A company invested in securing client data should begin with prohibiting internal access to that data, consider the recent open letter from Apple CEO, Tim Cook (emphasis mine):

Smartphones, led by iPhone, have become an essential part of our lives. People use them to store an incredible amount of personal information, from our private conversations to our photos, our music, our notes, our calendars and contacts, our financial information and health data, even where we have been and where we are going.

All that information needs to be protected from hackers and criminals who want to access it, steal it, and use it without our knowledge or permission. Customers expect Apple and other technology companies to do everything in our power to protect their personal information, and at Apple we are deeply committed to safeguarding their data.

Compromising the security of our personal information can ultimately put our personal safety at risk. That is why encryption has become so important to all of us.

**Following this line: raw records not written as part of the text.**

Lemma save_checkpoint_returned (o : t) (c : ContextManager.t) (reason : string) :
  context o = Some c →
  snd (save_checkpoint reason o) = Ok () →
  CheckpointManager.checkpoint_file (checkpoint_mgr (fst (save_checkpoint reason o)))
  = Some (JsonText (PDict (CheckpointManager.checkpoint_record (clock o) c (token_usage o)
                             (CostTracker.total_cost (cost_tracker o)) (task_description o)
                             None (Some (completed_tasks o)) None))).
Proof.
  intros Hc. unfold save_checkpoint. rewrite bind_get_state, Hc.
  erewrite bind_lift_res; [|reflexivity].
  pose proof (save_returned (checkpoint_mgr o) (clock o) c (token_usage o)
                (CostTracker.total_cost (cost_tracker o)) (task_description o) None
                (Some (completed_tasks o)) None) as Hfile.
  destruct (CheckpointManager.save _ _ _ _ _ _ _ _ (checkpoint_mgr o))
    as [files [[]|e]] eqn:Hsave; cbn [fst snd] in Hfile.
  - rewrite (bind_with_checkpoint_mgr _ _ _ _ _ Hsave). intros _.
    destruct (on_checkpoint _); unfold on_output, emit; rewrite ?bind_modify;
      unfold modify; cbn; by apply Hfile.
  - unfold with_checkpoint_mgr, mbind, SE_bind, se_bind. by rewrite Hsave.
Qed.

(** X9.  [_handle_context_pressure] saves before it asks for a
    summary.  With [checkpoint_threshold] at most [summary_threshold],
    as in the defaults, a context that should be summarised is first
    handed to [save_checkpoint]: when that raises,
    [_handle_context_pressure] raises the same exception in the state
    the save left, so no request was sent and nothing was summarised;
    when it returns, the checkpoint on disk afterwards is the one of the
    conversation from before the summary request, and at most one
    request was sent.  A conversation that [json.dumps] refuses (one
    that holds the content blocks of a reply) is therefore never
    summarised: the call raises a [TypeError] with nothing changed,
    and so does the turn of [run] it belongs to. *)
Theorem pressure_saves_before_summary (o : t) (c : ContextManager.t) :
  context o = Some c →
  (ContextManager.checkpoint_threshold c <= ContextManager.summary_threshold c)%Q →
  ContextManager.should_summarize c = Ok true →
  let saved := save_checkpoint "context_threshold" o in
  let after := _handle_context_pressure o in
  (∀ e, snd saved = Raise e → after = (fst saved, Raise e))
  ∧ requests (fst saved) = requests o
  ∧ requests o ≤ requests (fst after) ≤ requests o + 1
  ∧ (snd saved = Ok () →
     checkpoint_mgr (fst after) = checkpoint_mgr (fst saved)
     ∧ CheckpointManager.checkpoint_file (checkpoint_mgr (fst after))
       = Some (JsonText
                 (PDict (CheckpointManager.checkpoint_record (clock o) c (token_usage o)
                           (CostTracker.total_cost (cost_tracker o)) (task_description o)
                           None (Some (completed_tasks o)) None))))
  ∧ (Py.jsonable (PList (ContextManager.messages c)) = false →
     ∃ e, exn_type e = "TypeError"
          ∧ after = (o, Raise e)
          ∧ (CostTracker.should_stop (cost_tracker o) = false → iteration o = (o, Raise e))).
Proof.
  intros Hc Hle Hsum saved after.
  pose proof (summarize_implies_checkpoint c Hle Hsum) as Hcheck.
  assert (Hafter : after
                   = (save_checkpoint "context_threshold" ≫= λ _,
                      b ← lift_res (ContextManager.should_summarize c);
                      if b : bool
                      then
                        on_output "[Context pressure - requesting summary]";;
                        with_context
                          (ContextManager.add_user_message
                             ("Please provide a brief summary of what has been accomplished so far, "
                              ++ "including key decisions and current state. This will be used to compress context."));;
                        response ← _call_api;
                        summary ← lift_res (first_text (content response));
                        if negb (String.eqb summary "")
                        then
                          with_context (ContextManager.summarize_old_context summary 6);;
                          on_output "[Context summarized]"
                        else mret tt
                      else mret tt) o).
  { unfold after, _handle_context_pressure. rewrite bind_get_state, Hc.
    erewrite bind_lift_res; [|reflexivity].
    by rewrite (bind_lift_res _ _ _ _ Hcheck). }
  assert (Hraise : ∀ e, snd saved = Raise e → after = (fst saved, Raise e)).
  { intros e He. rewrite Hafter. apply bind_raised.
    fold saved. destruct saved as [o1 r]. cbn in He. by rewrite He. }
  split; [exact Hraise|].
  split; [apply requests_save_checkpoint|].
  split; [apply within_handle_context_pressure|].
  split.
  - intros Hok.
    pose proof (save_checkpoint_returned o c "context_threshold" Hc Hok) as Hfile.
    fold saved in Hfile.
    assert (Hmgr : checkpoint_mgr (fst after) = checkpoint_mgr (fst saved)).
    { rewrite Hafter. unfold mbind at 1, SE_bind at 1, se_bind at 1. fold saved.
      destruct saved as [o1 [[]|e]]; [|done]. cbn [fst snd].
      rewrite (bind_lift_res _ _ _ _ Hsum).
      match goal with |- checkpoint_mgr (fst (?m o1)) = _ =>
        assert (Hm : preserves checkpoint_mgr m) by (unfold _call_api; field_frame);
        apply Hm end. }
    split; [exact Hmgr | by rewrite Hmgr].
  - intros Hjson.
    pose proof (save_checkpoint_unserialisable o c "context_threshold" Hc Hjson) as Hsave.
    assert (Ho : after = (o, Raise (TypeError "Object is not JSON serializable"))).
    { rewrite (Hraise (TypeError "Object is not JSON serializable")); unfold saved;
        by rewrite Hsave. }
    exists (TypeError "Object is not JSON serializable").
    split; [reflexivity|]. split; [exact Ho|]. intros Hstop.
    unfold iteration. rewrite bind_get_state, Hstop.
    by apply bind_raised.
Qed.

(** X26.  With no readable checkpoint [resume] returns [False] and
    leaves the orchestrator as it is.  That is the case after a
    completed task: completing moves the checkpoint to a
    [completed-...] file, so nothing is left to resume. *)
Theorem completed_task_not_resumed (o : t) :
  (CheckpointManager.load (checkpoint_mgr o) = None → resume o = (o, Ok false))
  ∧ let o1 := fst (task_completed o) in
    snd (task_completed o) = Ok (Return true)
    ∧ resume o1 = (o1, Ok false)
    ∧ ∀ file, CheckpointManager.checkpoint_file (checkpoint_mgr o) = Some file →
        CheckpointManager.completed_files (checkpoint_mgr o1)
        = (CheckpointManager.completed_files (checkpoint_mgr o)
           ++ [(("completed-" ++ clock o ++ ".json")%string, file)])%list.
Proof.
  assert (Hnone : ∀ o', CheckpointManager.load (checkpoint_mgr o') = None →
                        resume o' = (o', Ok false)).
  { intros o' Hload. unfold resume. rewrite bind_get_state.
    unfold CheckpointManager.restore_context. rewrite Hload.
    by erewrite bind_lift_res; [|reflexivity]. }
  split; [apply Hnone|]. cbv zeta.
  unfold task_completed, on_output, emit.
  rewrite bind_modify, bind_get_state, bind_modify.
  cbn [fst snd mret SE_ret se_ret]. split; [done|]. split.
  - apply Hnone. cbn [checkpoint_mgr set_checkpoint_mgr set_events clock].
    unfold CheckpointManager.load, CheckpointManager.clear.
    destruct (CheckpointManager.checkpoint_file (checkpoint_mgr o)) eqn:Hfile;
      [done | by rewrite Hfile].
  - intros file Hfile. cbn [checkpoint_mgr set_checkpoint_mgr set_events clock].
    unfold CheckpointManager.clear. by rewrite Hfile.
Qed.

Lemma handle_context_pressure_idle (o : t) (c : ContextManager.t) :
  context o = Some c →
  ContextManager.should_checkpoint c = Ok false →
  ContextManager.should_summarize c = Ok false →
  _handle_context_pressure o = (o, Ok tt).
Proof.
  intros Hc Hcheck Hsum. unfold _handle_context_pressure. rewrite bind_get_state, Hc.
  erewrite bind_lift_res; [|reflexivity].
  rewrite (bind_lift_res _ _ _ _ Hcheck), bind_ret.
  by rewrite (bind_lift_res _ _ _ _ Hsum).
Qed.

Lemma call_api_error (o : t) (c : ContextManager.t) (msg : string) :
  context o = Some c →
  client o (requests o) (ContextManager.system_prompt c) (ContextManager.get_messages c)
  = APIError msg →
  _call_api o = (set_requests (requests o + 1) o, Raise (Exn "APIError" msg)).
Proof.
  intros Hc Hclient. unfold _call_api. rewrite bind_get_state, Hc.
  erewrite bind_lift_res; [|reflexivity].
  by rewrite bind_modify, Hclient.
Qed.

Lemma iteration_api_error (o : t) (c : ContextManager.t) (msg : string) :
  context o = Some c →
  CostTracker.should_stop (cost_tracker o) = false →
  ContextManager.should_checkpoint c = Ok false →
  ContextManager.should_summarize c = Ok false →
  client o (requests o) (ContextManager.system_prompt c) (ContextManager.get_messages c)
  = APIError msg →
  iteration o
  = (set_events (events o ++ [Output (nl ++ "⚠️ API error: " ++ msg)])
       (set_requests (requests o + 1) o),
     Ok Continue).
Proof.
  intros Hc Hstop Hcheck Hsum Hclient.
  unfold iteration. rewrite bind_get_state, Hstop.
  rewrite (bind_returned _ _ _ _ _ (handle_context_pressure_idle o c Hc Hcheck Hsum)).
  unfold mbind at 1, SE_bind at 1, se_bind at 1, try_except.
  rewrite (bind_raised _ _ _ _ _ (call_api_error o c msg Hc Hclient)).
  cbn [exn_type String.eqb Ascii.eqb Bool.eqb exn_msg].
  unfold on_output, emit. by rewrite bind_modify.
Qed.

For many years, we have used encryption to protect our customers’ personal data because we believe it’s the only way to keep their information safe. We have even put that data out of our own reach, because we believe the contents of your iPhone are none of our business.

When you expressly design a secure system to which your own engineers and architects do not have access, it protects the company and its engineers as much as your system users. It renders the power of a normal warrant useless, it would be the same as presenting me with a writ to open a house that only has walls, we are both in the same boat, because there is no key, in fact there is no door.

What the FBI appears to have requested in the San Bernardino case, is a warrant that gives it the authority to conscript Apple developers into finding a practical way around a pillar of its security apparatus, thereby giving the FBI the ability to circumvent encryption via brute force.

For the individual, recent interpretations of the Fifth Amendment does indeed protect you from being compelled "to disclose the contents of his own mind," against themselves, referred to as "testimonial" evidence. The court can compel you to give up "non-testimonial" evidence, which includes things like handwriting, voice samples, and DNA.

I genuinely believe you can and should be compelled to hand over any physical information and/or data requested in a legal warrant, I disagree with the idea that you can compel people (or companies) to complete some arbitrary unit of engineering and design work (or passwords) in order to make accessing data easier or even practical. In this narrow regard encrypted information takes on the legal form "of the mind".

However, if a backdoor exists … then shame on your company … and your engineers, because that backdoor will indeed have to be surrendered to authorities.